_Your instructions_:
Copy out only the span from the line with "Lemma flow_shard_set_lookup a" to the end of the data, both ends kept, word for word.

_Material supplied_:
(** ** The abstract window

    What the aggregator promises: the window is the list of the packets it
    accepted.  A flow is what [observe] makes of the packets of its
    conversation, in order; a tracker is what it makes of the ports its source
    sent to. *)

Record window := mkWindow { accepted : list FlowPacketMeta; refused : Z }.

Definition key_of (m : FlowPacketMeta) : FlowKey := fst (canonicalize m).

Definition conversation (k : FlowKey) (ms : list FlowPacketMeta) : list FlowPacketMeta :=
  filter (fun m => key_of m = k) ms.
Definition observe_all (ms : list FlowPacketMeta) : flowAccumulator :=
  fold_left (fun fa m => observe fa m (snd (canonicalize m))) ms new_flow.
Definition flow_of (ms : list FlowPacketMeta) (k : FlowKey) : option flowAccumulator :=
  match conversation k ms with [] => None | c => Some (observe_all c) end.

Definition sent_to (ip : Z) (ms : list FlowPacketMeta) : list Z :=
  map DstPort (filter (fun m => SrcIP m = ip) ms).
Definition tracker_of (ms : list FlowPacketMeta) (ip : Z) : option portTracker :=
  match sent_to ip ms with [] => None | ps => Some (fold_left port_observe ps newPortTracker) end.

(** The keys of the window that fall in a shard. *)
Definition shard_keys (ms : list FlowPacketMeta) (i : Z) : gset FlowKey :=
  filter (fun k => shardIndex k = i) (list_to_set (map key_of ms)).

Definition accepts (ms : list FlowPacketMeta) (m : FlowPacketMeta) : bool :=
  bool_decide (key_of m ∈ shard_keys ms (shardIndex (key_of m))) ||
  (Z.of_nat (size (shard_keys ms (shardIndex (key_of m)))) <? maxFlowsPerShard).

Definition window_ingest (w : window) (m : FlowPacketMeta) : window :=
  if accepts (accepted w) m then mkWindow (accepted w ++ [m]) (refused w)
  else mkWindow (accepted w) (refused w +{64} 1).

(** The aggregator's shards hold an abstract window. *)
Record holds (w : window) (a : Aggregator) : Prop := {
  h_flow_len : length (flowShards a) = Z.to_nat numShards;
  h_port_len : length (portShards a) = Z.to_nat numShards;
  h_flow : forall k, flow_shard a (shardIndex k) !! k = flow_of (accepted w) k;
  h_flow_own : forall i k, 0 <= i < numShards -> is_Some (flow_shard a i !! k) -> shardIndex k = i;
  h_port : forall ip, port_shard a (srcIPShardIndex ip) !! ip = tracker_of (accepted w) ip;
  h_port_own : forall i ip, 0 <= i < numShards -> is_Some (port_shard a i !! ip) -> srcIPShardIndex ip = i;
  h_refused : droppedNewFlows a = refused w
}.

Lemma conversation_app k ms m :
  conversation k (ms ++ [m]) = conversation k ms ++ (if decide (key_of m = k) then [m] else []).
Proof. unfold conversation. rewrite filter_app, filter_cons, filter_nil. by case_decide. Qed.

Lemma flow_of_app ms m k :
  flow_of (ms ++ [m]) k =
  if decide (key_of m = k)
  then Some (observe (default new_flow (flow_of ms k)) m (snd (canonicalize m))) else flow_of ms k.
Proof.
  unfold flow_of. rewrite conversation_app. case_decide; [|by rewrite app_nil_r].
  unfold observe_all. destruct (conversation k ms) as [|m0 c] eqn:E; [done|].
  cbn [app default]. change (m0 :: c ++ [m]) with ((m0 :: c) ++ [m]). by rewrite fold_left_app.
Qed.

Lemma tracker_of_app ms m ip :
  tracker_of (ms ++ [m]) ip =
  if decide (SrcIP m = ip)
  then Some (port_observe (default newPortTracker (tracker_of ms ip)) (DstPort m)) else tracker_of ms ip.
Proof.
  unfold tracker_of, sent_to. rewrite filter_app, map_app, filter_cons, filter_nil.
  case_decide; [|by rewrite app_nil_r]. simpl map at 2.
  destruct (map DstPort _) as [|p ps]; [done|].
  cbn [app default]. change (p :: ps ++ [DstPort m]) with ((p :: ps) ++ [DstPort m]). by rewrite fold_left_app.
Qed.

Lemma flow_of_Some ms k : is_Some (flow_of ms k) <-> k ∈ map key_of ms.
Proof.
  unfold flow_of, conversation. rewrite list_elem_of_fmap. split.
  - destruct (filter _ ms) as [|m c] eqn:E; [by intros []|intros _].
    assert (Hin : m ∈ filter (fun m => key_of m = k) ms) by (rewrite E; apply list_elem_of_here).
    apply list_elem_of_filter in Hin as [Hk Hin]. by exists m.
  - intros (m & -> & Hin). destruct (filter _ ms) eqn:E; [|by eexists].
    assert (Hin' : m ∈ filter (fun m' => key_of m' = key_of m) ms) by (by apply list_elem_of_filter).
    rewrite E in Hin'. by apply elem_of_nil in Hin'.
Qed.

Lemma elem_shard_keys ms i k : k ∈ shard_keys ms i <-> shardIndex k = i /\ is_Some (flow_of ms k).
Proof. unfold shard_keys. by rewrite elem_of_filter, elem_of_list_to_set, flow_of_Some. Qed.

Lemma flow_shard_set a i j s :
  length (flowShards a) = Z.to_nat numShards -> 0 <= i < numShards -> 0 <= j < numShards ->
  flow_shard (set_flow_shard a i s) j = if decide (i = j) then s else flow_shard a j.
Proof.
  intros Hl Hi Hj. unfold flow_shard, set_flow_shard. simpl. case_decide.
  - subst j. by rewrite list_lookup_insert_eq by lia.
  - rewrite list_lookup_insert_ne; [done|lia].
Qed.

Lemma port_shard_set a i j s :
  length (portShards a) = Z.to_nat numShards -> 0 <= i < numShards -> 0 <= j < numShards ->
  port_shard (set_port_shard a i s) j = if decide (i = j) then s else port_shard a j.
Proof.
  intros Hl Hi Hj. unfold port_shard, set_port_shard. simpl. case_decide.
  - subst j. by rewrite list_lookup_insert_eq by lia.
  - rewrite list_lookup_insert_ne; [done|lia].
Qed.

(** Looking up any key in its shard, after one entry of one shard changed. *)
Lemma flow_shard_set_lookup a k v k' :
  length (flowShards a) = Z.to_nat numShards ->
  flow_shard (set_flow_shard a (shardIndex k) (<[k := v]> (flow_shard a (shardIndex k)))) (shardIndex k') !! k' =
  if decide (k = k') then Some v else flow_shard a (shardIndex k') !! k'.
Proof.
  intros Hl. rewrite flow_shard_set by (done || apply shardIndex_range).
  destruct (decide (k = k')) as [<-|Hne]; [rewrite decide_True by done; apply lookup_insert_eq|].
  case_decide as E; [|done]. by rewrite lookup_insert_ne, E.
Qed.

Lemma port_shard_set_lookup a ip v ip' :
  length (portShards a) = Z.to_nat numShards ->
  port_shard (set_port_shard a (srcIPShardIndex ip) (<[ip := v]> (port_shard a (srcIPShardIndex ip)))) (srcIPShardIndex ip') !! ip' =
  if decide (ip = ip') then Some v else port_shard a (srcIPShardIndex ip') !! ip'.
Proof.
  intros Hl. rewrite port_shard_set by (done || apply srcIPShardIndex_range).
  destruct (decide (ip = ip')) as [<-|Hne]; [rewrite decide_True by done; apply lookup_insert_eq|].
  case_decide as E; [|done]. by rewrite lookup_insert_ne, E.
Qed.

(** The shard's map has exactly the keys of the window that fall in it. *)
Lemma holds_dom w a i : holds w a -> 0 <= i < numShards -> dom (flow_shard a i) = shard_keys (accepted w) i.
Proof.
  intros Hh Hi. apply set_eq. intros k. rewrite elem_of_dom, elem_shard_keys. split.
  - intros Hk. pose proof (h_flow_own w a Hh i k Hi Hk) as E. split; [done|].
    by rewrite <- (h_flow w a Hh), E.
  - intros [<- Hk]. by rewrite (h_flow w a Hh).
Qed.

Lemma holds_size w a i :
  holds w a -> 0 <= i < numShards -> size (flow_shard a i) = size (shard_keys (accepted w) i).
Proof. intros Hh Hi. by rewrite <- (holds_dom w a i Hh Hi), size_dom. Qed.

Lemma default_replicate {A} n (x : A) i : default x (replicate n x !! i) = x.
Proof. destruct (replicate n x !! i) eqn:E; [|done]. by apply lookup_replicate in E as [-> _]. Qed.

_Written response_:
Lemma flow_shard_set_lookup a k v k' :
  length (flowShards a) = Z.to_nat numShards ->
  flow_shard (set_flow_shard a (shardIndex k) (<[k := v]> (flow_shard a (shardIndex k)))) (shardIndex k') !! k' =
  if decide (k = k') then Some v else flow_shard a (shardIndex k') !! k'.
Proof.
  intros Hl. rewrite flow_shard_set by (done || apply shardIndex_range).
  destruct (decide (k = k')) as [<-|Hne]; [rewrite decide_True by done; apply lookup_insert_eq|].
  case_decide as E; [|done]. by rewrite lookup_insert_ne, E.
Qed.

Lemma port_shard_set_lookup a ip v ip' :
  length (portShards a) = Z.to_nat numShards ->
  port_shard (set_port_shard a (srcIPShardIndex ip) (<[ip := v]> (port_shard a (srcIPShardIndex ip)))) (srcIPShardIndex ip') !! ip' =
  if decide (ip = ip') then Some v else port_shard a (srcIPShardIndex ip') !! ip'.
Proof.
  intros Hl. rewrite port_shard_set by (done || apply srcIPShardIndex_range).
  destruct (decide (ip = ip')) as [<-|Hne]; [rewrite decide_True by done; apply lookup_insert_eq|].
  case_decide as E; [|done]. by rewrite lookup_insert_ne, E.
Qed.

(** The shard's map has exactly the keys of the window that fall in it. *)
Lemma holds_dom w a i : holds w a -> 0 <= i < numShards -> dom (flow_shard a i) = shard_keys (accepted w) i.
Proof.
  intros Hh Hi. apply set_eq. intros k. rewrite elem_of_dom, elem_shard_keys. split.
  - intros Hk. pose proof (h_flow_own w a Hh i k Hi Hk) as E. split; [done|].
    by rewrite <- (h_flow w a Hh), E.
  - intros [<- Hk]. by rewrite (h_flow w a Hh).
Qed.

Lemma holds_size w a i :
  holds w a -> 0 <= i < numShards -> size (flow_shard a i) = size (shard_keys (accepted w) i).
Proof. intros Hh Hi. by rewrite <- (holds_dom w a i Hh Hi), size_dom. Qed.

Lemma default_replicate {A} n (x : A) i : default x (replicate n x !! i) = x.
Proof. destruct (replicate n x !! i) eqn:E; [|done]. by apply lookup_replicate in E as [-> _]. Qed.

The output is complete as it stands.